▸ Assigned task: Copy the listing below line for line, from its opening line to the one with "(** * Limits and errors *)", both included; stop there.
--- Material shown Enclosed Below ---
(* ===== verification/Bulk.v ===== *)
(** Bulk streams ([crates/tpf3mp-net/src/bulk.rs], the messages of
    [crates/tpf3mp-proto/src/snapshot.rs], [crates/tpf3mp-agent/src/transfer.rs]):
    one side serves a snapshot from its store, the other fetches it into its own.

    Both sides are machines that run from one message they wait for to the next:
    [serve_request] is a round of [serve]'s loop, [on_response] what [fetch] does with
    one response.  How a write or a wait ended is an argument ([write_ends], and the
    error in place of a message); the calls of the two stores fail as [fails] says.
    A task of the blocking pool runs to its end. *)
From S2P Require Import Prelude Proto Manifest Store Sink StoreInv StoreSpec.
Local Open Scope Z_scope.

(** * Messages *)
Definition BULK_REQUEST_MAX_FRAME : Z := 16 * 1024.
Definition BULK_RESPONSE_MAX_FRAME : Z := 11 * 2 ^ 20.
Definition MAX_CHUNKS_PER_REQUEST : nat := 256.

Inductive BulkRequest := ReqManifest | ReqChunks (ids : list ChunkId).

Inductive BulkResponse :=
  | RespManifest (bytes : list Z)
  | RespChunk (id : ChunkId) (frame : list Z)
  | RespUnavailable.

(** * Limits and errors *)
Definition FETCH_WINDOW : Z := 16 * 2 ^ 20.
Definition REPAIR_ROUNDS : nat := 3.
Definition MIN_RATE : Z := 64 * 1024.
Definition FRAME_FLOOR : Duration := from_secs 5.

Inductive BulkError :=
  | BulkNet (e : NetError)
  | BulkConnection
  | Violation (what : string)
  | BulkIdle (after : Duration)
  | Unavailable
  | BulkManifest (e : ManifestError)
  | WrongManifest
  | BulkSink (e : SinkError)
  | BulkStore (e : StoreError).

Definition is_violation (e : BulkError) : bool :=
  match e with
  | Violation _ | BulkManifest _ | WrongManifest => true
  | BulkNet e => negb (is_disconnect e)
  | BulkSink (Rejected _ _) | BulkSink (NotInManifest _) => true
  | _ => false
  end.

Inductive Completion := CompleteFile (path : string) | CompleteRetain.

Record Served := MkServed { served_chunks : Z; served_bytes : Z }.

(** The time a frame of [len] bytes gets at [MIN_RATE], at least [FRAME_FLOOR] and
    at most [idle]. *)
Definition frame_time (len : Z) (idle : Duration) : Duration :=
  Z.min (Z.max (from_millis (saturating_mul_u64 len 1000 / MIN_RATE)) FRAME_FLOOR) (Z.max idle FRAME_FLOOR).

(** * Serving *)
Record Serve := MkServe {
  v_store : Store;
  served : Served;
  responses : list BulkResponse;      (* written so far *)
  v_writes : nat;
  v_ended : option (result Served BulkError);
}.
#[export] Instance eta_Serve : Eta Serve := fun v =>
  MkServe (v_store v) (served v) (responses v) (v_writes v) (v_ended v).

Abbreviation ServeM := (SE Serve BulkError).

Section serve.
Context (blake3 : list Z → Z) (Fs : Fields) (Zs : Zstd) (fails : nat → bool).
Context (write_ends : nat → result unit BulkError) (m : Manifest).

Definition Serve_new (s : Store) : Serve := MkServe s (MkServed 0 0) [] 0 None.

Definition write_response (r : BulkResponse) : ServeM unit := λ v,
  let v := v <| v_writes := S (v_writes v) |> in
  match write_ends (v_writes v) with
  | Ok _ => (v <| responses := responses v ++ [r] |>, Ok tt)
  | Err e => (v, Err e)
  end.

(** The chunks asked for, in the order asked; the first one the store cannot
    produce ends the stream. *)
Fixpoint serve_chunks (ids : list ChunkId) : ServeM unit := λ v,
  match ids with
  | [] => (v, Ok tt)
  | id :: ids =>
      let '(s, r) := read_compressed blake3 Zs fails id (v_store v) in
      let v := v <| v_store := s |> in
      match r with
      | Err e => ((write_response RespUnavailable v).1, Err (BulkStore e))
      | Ok frame =>
          (_ ← se_mod (λ v, v <| served := MkServed (served_chunks (served v) + 1)
                                              (served_bytes (served v) + Z.of_nat (length frame)) |>);
           _ ← write_response (RespChunk id frame);
           serve_chunks ids) v
      end
  end.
--- End of Enclosed Material shown ---
▸ Solution:
(* ===== verification/Bulk.v ===== *)
(** Bulk streams ([crates/tpf3mp-net/src/bulk.rs], the messages of
    [crates/tpf3mp-proto/src/snapshot.rs], [crates/tpf3mp-agent/src/transfer.rs]):
    one side serves a snapshot from its store, the other fetches it into its own.

    Both sides are machines that run from one message they wait for to the next:
    [serve_request] is a round of [serve]'s loop, [on_response] what [fetch] does with
    one response.  How a write or a wait ended is an argument ([write_ends], and the
    error in place of a message); the calls of the two stores fail as [fails] says.
    A task of the blocking pool runs to its end. *)
From S2P Require Import Prelude Proto Manifest Store Sink StoreInv StoreSpec.
Local Open Scope Z_scope.

(** * Messages *)
Definition BULK_REQUEST_MAX_FRAME : Z := 16 * 1024.
Definition BULK_RESPONSE_MAX_FRAME : Z := 11 * 2 ^ 20.
Definition MAX_CHUNKS_PER_REQUEST : nat := 256.

Inductive BulkRequest := ReqManifest | ReqChunks (ids : list ChunkId).

Inductive BulkResponse :=
  | RespManifest (bytes : list Z)
  | RespChunk (id : ChunkId) (frame : list Z)
  | RespUnavailable.

(** * Limits and errors *)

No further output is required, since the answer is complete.